The great thing about this painting is it depicts what D-Day would have been like for the Canadians when they landed at Bernières-sur-Mer this little village. In the background here you can see what is known as an anti-tank ditch and it was a sloped wall and it basically could not, did not allow tanks to come up the beach and go right over the wall. Along the top of that sloped wall was barbed wire which would impede the advance of the . A little further up the beach you can see some of the German defenses. An important thing to note is that the Germans had had control of France since 1939 -1940 ah, so in those four years leading up to D-day they were able to spend four years of building defenses. Those included huge cast mats or concrete bunkers filled with large guns that could hit ships way out in the English Channel, you had mines spread-out throughout the sand you had machine gun nests with interlocking arches of fire all along D-Day beaches and you had these obstacles right in the water. And they came in various shapes and sizes some were I can’t remember the exact name but basically it was metal crosses and they would be interlocked and you also had simple telephone poles sitting in the water with mines sitting on top. The idea being, that any landing craft trying to land on D-day would hit those mines on top of those obstacles and be blown up in the water.

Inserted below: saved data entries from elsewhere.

(* ===== verification/Prog.v ===== *)
(** * Programs with effects, run alone or interleaved

    A component's method is a [prog]: it returns, raises, or performs one atomic call on a
    shared object (a method that holds that object's lock) and goes on with the answer.
    [run] executes a program alone. [sched_step] executes one call of one program of a pool,
    so [rtc sched_step] ranges over every interleaving of concurrent workers. [all_ops]
    describes the calls a program may make, whatever answers it gets; it is what turns a
    property of single calls into a property of every interleaving. *)
From S2P Require Import Prelude Types.
#[local] Open Scope Z_scope.

Section prog.
Context {E : Type → Type}.

Inductive prog (A : Type) : Type :=
| Ret (a : A)
| Raise (x : exn)
| Vis {X : Type} (e : E X) (k : X → prog A).

End prog.
Arguments prog E A : clear implicits.
Arguments Ret {E A} a.
Arguments Raise {E A} x.
Arguments Vis {E A X} e k.

Section combinators.
Context {E : Type → Type}.

Fixpoint pbind {A B} (p : prog E A) (f : A → prog E B) : prog E B :=
  match p with
  | Ret a => f a
  | Raise x => Raise x
  | Vis e k => Vis e (λ r, pbind (k r) f)
  end.

(** [try: ... except]: the outcome of [p] as a value. *)
Fixpoint attempt {A} (p : prog E A) : prog E (result exn A) :=
  match p with
  | Ret a => Ret (Ok a)
  | Raise x => Ret (Exc x)
  | Vis e k => Vis e (λ r, attempt (k r))
  end.

(** A pure computation that may raise. *)
Definition lift {A} (r : result exn A) : prog E A :=
  match r with Ok a => Ret a | Exc x => Raise x end.

(** A call whose answer is a value, and one that may raise. *)
Definition perform {A} (e : E A) : prog E A := Vis e Ret.
Definition call {A} (e : E (result exn A)) : prog E A := Vis e lift.

Definition forget {A} (p : prog E A) : prog E unit := pbind p (λ _, Ret tt).

(** A left-to-right loop over a list with an accumulator. *)
Fixpoint pfold {A B} (f : B → A → prog E B) (b : B) (l : list A) : prog E B :=
  match l with
  | [] => Ret b
  | a :: l' => pbind (f b a) (λ b', pfold f b' l')
  end.
End combinators.

(** The program over the calls [E'] that performs [σ e] wherever [p] calls [e]. *)
Fixpoint translate {E E' : Type → Type} (σ : ∀ X, E X → prog E' X) {A} (p : prog E A) : prog E' A :=
  match p with
  | Ret a => Ret a
  | Raise x => Raise x
  | Vis e k => pbind (σ _ e) (λ r, translate σ (k r))
  end.

Notation "x ← p ; q" := (pbind p (fun x => q))
  (at level 20, p at level 100, q at level 200, only parsing) : py_scope.
Notation "' pat ← p ; q" := (pbind p (fun x => match x with pat => q end))
  (at level 20, pat pattern, p at level 100, q at level 200, only parsing) : py_scope.
Notation "p ;; q" := (pbind p (fun _ => q))
  (at level 100, q at level 200, right associativity, only parsing) : py_scope.

(** ** Execution *)
Section execution.
Context {E : Type → Type} {S : Type} (h : ∀ X, E X → S → X * S) {T : Type}.

(** One program alone: total, since a [prog] is a finite tree. *)
Fixpoint run {A} (p : prog E A) (s : S) : result exn A * S :=
  match p with
  | Ret a => (Ok a, s)
  | Raise x => (Exc x, s)
  | Vis e k => let '(r, s') := h _ e s in run (k r) s'
  end.

(** One call of the [i]-th program of a pool. *)
Inductive sched_step : list (prog E T) * S → list (prog E T) * S → Prop :=
| sched_call (pool : list (prog E T)) s i X (e : E X) (k : X → prog E T) :
    pool !! i = Some (Vis e k) →
    sched_step (pool, s) (<[i := k (h X e s).1]> pool, (h X e s).2).

(** An explicit schedule: each entry lets that program make its next call. *)
Definition sched_pick (c : list (prog E T) * S) (i : nat) : list (prog E T) * S :=
  match c.1 !! i with
  | Some (Vis e k) => (<[i := k (h _ e c.2).1]> c.1, (h _ e c.2).2)
  | _ => c
  end.

Definition sched_exec (schedule : list nat) (c : list (prog E T) * S) : list (prog E T) * S :=
  fold_left sched_pick schedule c.

Lemma sched_pick_rtc i c : rtc sched_step c (sched_pick c i).
Proof.
  destruct c as [pool s]. unfold sched_pick. simpl. destruct (pool !! i) as [[a|x|X e k]|] eqn:Hi; try done.
  by apply rtc_once, sched_call.
Qed.

Lemma sched_exec_rtc schedule c : rtc sched_step c (sched_exec schedule c).
Proof.
  revert c. unfold sched_exec. induction schedule as [|i schedule IH]; intros c; simpl; [done|].
  etrans; [apply (sched_pick_rtc i)|apply IH].
Qed.

Lemma run_bind {A B} (p : prog E A) (f : A → prog E B) s :
  run (pbind p f) s = match run p s with (Ok a, s') => run (f a) s' | (Exc x, s') => (Exc x, s') end.
Proof. revert s. induction p as [a|x|X e k IH]; intros s; simpl; [done..|]. destruct (h X e s) as [r s']. apply IH. Qed.

Lemma run_attempt {A} (p : prog E A) s : run (attempt p) s = (Ok (run p s).1, (run p s).2).
Proof. revert s. induction p as [a|x|X e k IH]; intros s; simpl; [done..|]. destruct (h X e s) as [r s']. apply IH. Qed.

Lemma run_lift {A} (r : result exn A) s : run (lift r) s = (r, s).
Proof. by destruct r. Qed.

Lemma run_call {A} (e : E (result exn A)) s : run (call e) s = h _ e s.
Proof. unfold call. simpl. destruct (h _ e s) as [r s']. apply run_lift. Qed.

Lemma run_perform {A} (e : E A) s : run (perform e) s = (Ok (h _ e s).1, (h _ e s).2).
Proof. unfold perform. simpl. by destruct (h _ e s). Qed.
End execution.

(** ** The calls a program may make *)
Section all_ops.
Context {E : Type → Type} (P : ∀ X, E X → Prop).

Fixpoint all_ops {A} (p : prog E A) : Prop :=
  match p with
  | Ret _ | Raise _ => True
  | Vis e k => P _ e ∧ ∀ r, all_ops (k r)
  end.

Lemma all_ops_bind {A B} (p : prog E A) (f : A → prog E B) :
  all_ops p → (∀ a, all_ops (f a)) → all_ops (pbind p f).
Proof. intros Hp Hf. induction p as [a|x|X e k IH]; simpl in *; naive_solver. Qed.

Lemma all_ops_attempt {A} (p : prog E A) : all_ops p → all_ops (attempt p).
Proof. intros Hp. induction p as [a|x|X e k IH]; simpl in *; naive_solver. Qed.

Lemma all_ops_lift {A} (r : result exn A) : all_ops (lift r).
Proof. by destruct r. Qed.

Lemma all_ops_call {A} (e : E (result exn A)) : P _ e → all_ops (call e).
Proof. intros. split; [done|]. intros. apply all_ops_lift. Qed.

Lemma all_ops_perform {A} (e : E A) : P _ e → all_ops (perform e).
Proof. by split. Qed.

Lemma all_ops_forget {A} (p : prog E A) : all_ops p → all_ops (forget p).
Proof. intros. by apply all_ops_bind. Qed.

Lemma all_ops_pfold {A B} (f : B → A → prog E B) b l :
  (∀ b a, all_ops (f b a)) → all_ops (pfold f b l).
Proof. intros Hf. revert b. induction l; intros b; simpl; [done|]. by apply all_ops_bind. Qed.

Lemma all_ops_pfold_in {A B} (f : B → A → prog E B) b l :
  (∀ b a, a ∈ l → all_ops (f b a)) → all_ops (pfold f b l).
Proof.
  revert b. induction l as [|a l IH]; intros b Hf; simpl; [done|]. apply all_ops_bind; [apply Hf; set_solver|].
  intros b'. apply IH. set_solver.
Qed.
End all_ops.

Lemma all_ops_mono {E : Type → Type} {A} (P Q : ∀ X, E X → Prop) (p : prog E A) :
  (∀ X e, P X e → Q X e) → all_ops P p → all_ops Q p.
Proof. intros HPQ. induction p as [a|x|X e k IH]; simpl; [done..|]. intros [He Hk]. split; auto. Qed.

Lemma all_ops_and {E : Type → Type} {A} (P Q : ∀ X, E X → Prop) (p : prog E A) :
  all_ops P p → all_ops Q p → all_ops (λ X e, P X e ∧ Q X e) p.
Proof. induction p as [a|x|X e k IH]; simpl; [done..|]. intros [HP HPk] [HQ HQk]. auto. Qed.

(** ** From single calls to every interleaving *)
Section interleaving.
Context {E : Type → Type} {S : Type} (h : ∀ X, E X → S → X * S) (P : ∀ X, E X → Prop) {T : Type}.
Implicit Types pool : list (prog E T).

Lemma sched_step_pool pool s pool' s' :
  sched_step h (pool, s) (pool', s') → Forall (all_ops P) pool →
  Forall (all_ops P) pool' ∧ ∃ X (e : E X), P X e ∧ s' = (h X e s).2.
Proof.
  intros Hstep Hall. inversion Hstep as [pool0 s0 i X e k Hi]; subst.
  destruct (Forall_lookup_1 _ _ _ _ Hall Hi) as [He Hk]. split; [apply Forall_insert; [done|apply Hk]|eauto].
Qed.

(** A reflexive and transitive relation that every permitted call respects relates the
    first and the last state of any interleaving. *)
Lemma interleaving_preserves (R : S → S → Prop) pool s pool' s' :
  (∀ s, R s s) → (∀ s1 s2 s3, R s1 s2 → R s2 s3 → R s1 s3) →
  (∀ X (e : E X) s, P X e → R s (h X e s).2) →
  Forall (all_ops P) pool → rtc (sched_step h) (pool, s) (pool', s') → R s s'.
Proof.
  intros Hrefl Htrans Hcall Hall Hsteps.
  remember (pool, s) as c eqn:Hc. remember (pool', s') as c' eqn:Hc'. revert pool s Hc Hall.
  induction Hsteps as [c|c [pool1 s1] c' Hstep Hsteps IH]; intros pool s -> Hall; simplify_eq; [apply Hrefl|].
  apply sched_step_pool in Hstep as [Hall1 (X & e & He & ->)]; [|done]. eapply Htrans; [by apply Hcall|]. by eapply IH.
Qed.

(** The same for one program run alone. *)
Lemma run_preserves {A} (R : S → S → Prop) (p : prog E A) s :
  (∀ s, R s s) → (∀ s1 s2 s3, R s1 s2 → R s2 s3 → R s1 s3) →
  (∀ X (e : E X) s, P X e → R s (h X e s).2) →
  all_ops P p → R s (run h p s).2.
Proof.
  intros Hrefl Htrans Hcall. revert s. induction p as [a|x|X e k IH]; intros s; simpl; [done..|].
  intros [He Hk]. pose proof (Hcall X e s He) as H. destruct (h X e s) as [r s']. simpl in H. eapply Htrans; [exact H|]. by apply IH.
Qed.
End interleaving.

Create HintDb prog.
#[export] Hint Rewrite @run_bind @run_attempt @run_lift @run_call @run_perform : prog.
#[export] Hint Resolve all_ops_bind all_ops_attempt all_ops_lift all_ops_call all_ops_perform all_ops_forget all_ops_pfold : prog.

(** Walks through the text of a program, leaving one goal per call it makes. *)
Ltac all_ops_tac :=
  repeat lazymatch goal with
  | |- all_ops _ (lift _) => apply all_ops_lift
  | |- all_ops _ (pbind _ _) => apply all_ops_bind; [|intros ?]
  | |- all_ops _ (attempt _) => apply all_ops_attempt
  | |- all_ops _ (forget _) => apply all_ops_forget
  | |- all_ops _ (call _) => apply all_ops_call
  | |- all_ops _ (perform _) => apply all_ops_perform
  | |- all_ops _ (pfold _ _ _) => apply all_ops_pfold; intros ? ?
  | |- all_ops _ (Ret _) => exact I
  | |- all_ops _ (Raise _) => exact I
  | |- all_ops _ ?p => match p with context [match ?x with _ => _ end] => destruct x end
  end.
(* ===== verification/Analyzer.v ===== *)
(** * Document analyzer (src/vestibule/analyzer)

    Type detection, parser dispatch and the [analyzing] stage of the ledger. PyMuPDF and the
    parsers are arguments of the model. A parser call runs in its own thread under a timeout:
    its outcome is either that the timeout elapsed or what the call returned or raised. *)
From S2P Require Import Prelude PyDict Errors ErrorCodes Types Identity Ledger Prog System.
#[local] Open Scope Z_scope.

Module Analyzer.
Import Identity Ledger.

Definition ANALYZER_UNSUPPORTED_TYPE : string := "ANALYZER_UNSUPPORTED_TYPE".
Definition ANALYZER_NO_PARSER : string := "ANALYZER_NO_PARSER".
Definition ANALYZER_DEPENDENCY_MISSING : string := "ANALYZER_DEPENDENCY_MISSING".
Definition PARSER_TIMEOUT : string := "PARSER_TIMEOUT".
Definition PARSER_INTERNAL : string := "PARSER_INTERNAL".

(** ** Code outside the repository *)

(** What [pymupdf.open] gives: it raises, or a document with its password flag, its page count
    and, per page, the number of characters of [get_text()]. An exception is a [PyExc] with
    the built-in class it derives from. *)
Inductive pdf_document :=
| OpenRaises (x : exn)
| Opened (needs_pass : bool) (page_count : Z) (page_chars : nat → result exn Z).

Class AnalyzerEnv := {
  (** [None] when [import pymupdf] raises [ImportError]. *)
  pymupdf_open : option (string → pdf_document);
  (** [str] of a float, for the timeout message. *)
  float_repr : pyfloat → string;
}.

(** The document's bytes, or the exception the reader raises. *)
Definition BytesReader := result exn string.

(** The outcome of [future.result(timeout=...)]. *)
Inductive parse_outcome :=
| TimedOut
| Finished (r : result exn (list Element)).

Definition ParserAdapter := ArrivalEnvelope → BytesReader → parse_outcome.

(** ** Type detection (detect.py) *)

Definition _MAGIC_HEADER_BYTES : nat := 16.
Definition _PDF_MAGIC : string := "%PDF-".
Definition byte (n : nat) : ascii := ascii_of_nat n.
Definition _DOCX_MAGIC : string := "PK" +:+ String (byte 3) (String (byte 4) "").
Definition _IMAGE_MAGICS : list string :=
  [ String (byte 137) ("PNG" +:+ String (byte 13) (String (byte 10) (String (byte 26) (String (byte 10) ""))));
    String (byte 255) (String (byte 216) (String (byte 255) ""));
    "GIF87a"; "GIF89a" ].

(** [sum(len(doc[i].get_text()) for i in range(n))]. *)
Fixpoint sum_chars (page_chars : nat → result exn Z) (pages : list nat) (acc : Z) : result exn Z :=
  match pages with
  | [] => Ok acc
  | i :: rest => rbind (page_chars i) (λ c, sum_chars page_chars rest (acc + c))
  end.

(** [RuntimeError] and [ValueError] are the classes the probe converts to [UNSUPPORTED]. *)
Definition probe_catches (x : exn) : bool :=
  match x with
  | PyExc cls _ => bool_decide (cls = "RuntimeError") || bool_decide (cls = "ValueError")
  | _ => false
  end.

(** [total / pages < min], a float quotient compared with an integer. *)
Definition average_below (total pages min_chars : Z) : bool :=
  f_lt (f_div (f_of_Z total) (f_of_Z pages)) (f_of_Z min_chars).

Section detect.
Context {aenv : AnalyzerEnv}.

Definition _detect_pdf_subtype (doc_id data : string) (probe_pages min_chars_per_page : Z) : result exn DetectedType :=
  match pymupdf_open with
  | None =>
    Exc (AnalyzerError doc_id
      "pymupdf could not be imported to sub-type this PDF; it is a core dependency of vestibule — reinstall with `pip install -e .` (or `pip install vestibule`) to restore it"
      ANALYZER_DEPENDENCY_MISSING None)
  | Some open =>
    let probed :=
      match open data with
      | OpenRaises x => Exc x
      | Opened needs_pass page_count page_chars =>
        if needs_pass || bool_decide (page_count = 0) then Ok None else
        let pages_to_probe := Z.min probe_pages page_count in
        rbind (sum_chars page_chars (seq 0 (Z.to_nat pages_to_probe)) 0) (λ total,
        if bool_decide (pages_to_probe = 0) then Exc (PyExc "ZeroDivisionError" "division by zero")
        else Ok (Some (average_below total pages_to_probe min_chars_per_page)))
      end in
    match probed with
    | Ok None => Ok UNSUPPORTED
    | Ok (Some true) => Ok SCANNED_PDF
    | Ok (Some false) => Ok DIGITAL_PDF
    | Exc x => if probe_catches x then Ok UNSUPPORTED else Exc x
    end
  end.

Definition detect_type (envelope : ArrivalEnvelope) (bytes_reader : BytesReader)
    (scanned_pdf_probe_pages scanned_pdf_min_chars_per_page : Z) : result exn DetectedType :=
  rbind bytes_reader (λ data,
  let header := String.substring 0 _MAGIC_HEADER_BYTES data in
  if String.prefix _PDF_MAGIC header then
    _detect_pdf_subtype (env_doc_id envelope) data scanned_pdf_probe_pages scanned_pdf_min_chars_per_page
  else if String.prefix _DOCX_MAGIC header then Ok DOCX
  else if existsb (λ magic, String.prefix magic header) _IMAGE_MAGICS then Ok IMAGE
  else Ok UNSUPPORTED).
Lemma structure_aware_sectioned config tc els ds :
  structure_aware_chunk_region config tc els = Ok ds → Forall (λ d, sectioned (dr_metadata d)) ds.
Proof.
  intros (parts & H%rmap_ok & [= <-])%rbind_ok. induction H as [|sec part secs parts Hp _ IH]; simpl; [done|].
  apply rbind_ok in Hp as (ds & Hr & [= <-]). apply Forall_app. split; [|done].
  apply Forall_map, Forall_true. intros d. exists sec.1. apply dict_get_set_eq.
Qed.

Lemma merge_metadata config tc ds merged (P : metadata → Prop) :
  Forall (λ d, P (dr_metadata d)) ds → _merge_undersized_tail config tc ds = Ok merged → Forall (λ d, P (dr_metadata d)) merged.
Proof.
  intros Hds [[-> ->]|(kept & tail & d & -> & Hne & -> & Hd & _)]%merge_undersized_tail_inv; [done|].
  apply Forall_app in Hds as [Hk Ht]. apply Forall_app. split; [done|]. apply Forall_singleton.
  destruct Hd as (_ & Hm & _). destruct tail as [|x tail]; [done|]. simpl in Hm. injection Hm as <-. by inversion Ht.
Qed.

Lemma all_drafts_sectioned config tc els ds :
  all_drafts (new_chunker config tc) els = Ok ds → Forall (λ d, sectioned (dr_metadata d)) ds.
Proof.
  intros (parts & H%rmap_ok & [= <-])%rbind_ok. induction H as [|r part rs parts Hp _ IH]; simpl; [done|].
  apply Forall_app. split; [|done]. apply rbind_ok in Hp as (ds & Hd & Hm). eapply (merge_metadata _ _ _ _ sectioned); [|exact Hm].
  unfold _dispatch_region in Hd. destruct (rg_kind r); simpl in Hd.
  - destruct (rg_elements r) as [|t ts]; [done|]. apply rbind_ok in Hd as (text & _ & (n & _ & [= <-])%rbind_ok).
    repeat constructor. by exists None.
  - destruct (existsb _ els); [by eapply structure_aware_sectioned|by eapply recursive_sectioned].
Qed.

Canadians on D-Day, we suffered about 1000 casualties, 359 confirmed killed on D-Day. Some historians will say that the Allies did not succeed in meeting their objectives on D-Day. Which is true, but what is important to note is the tenacity of the German defenses along D-Day, along the beaches on D-Day and the fact that the Canadians advanced further than any of the allied forces on D-Day. They reached almost their final objective but had to pull back in the face of German tank units moving in to counter attack. So the French coastline today has changed a lot of those German anti-tank defenses, some of the German bunkers are no longer there but you can still visit a large portion of the defenses that are still there and preserved so that we then there for remember and of course La Maison des Canadiens de Bernières-sur-Mer.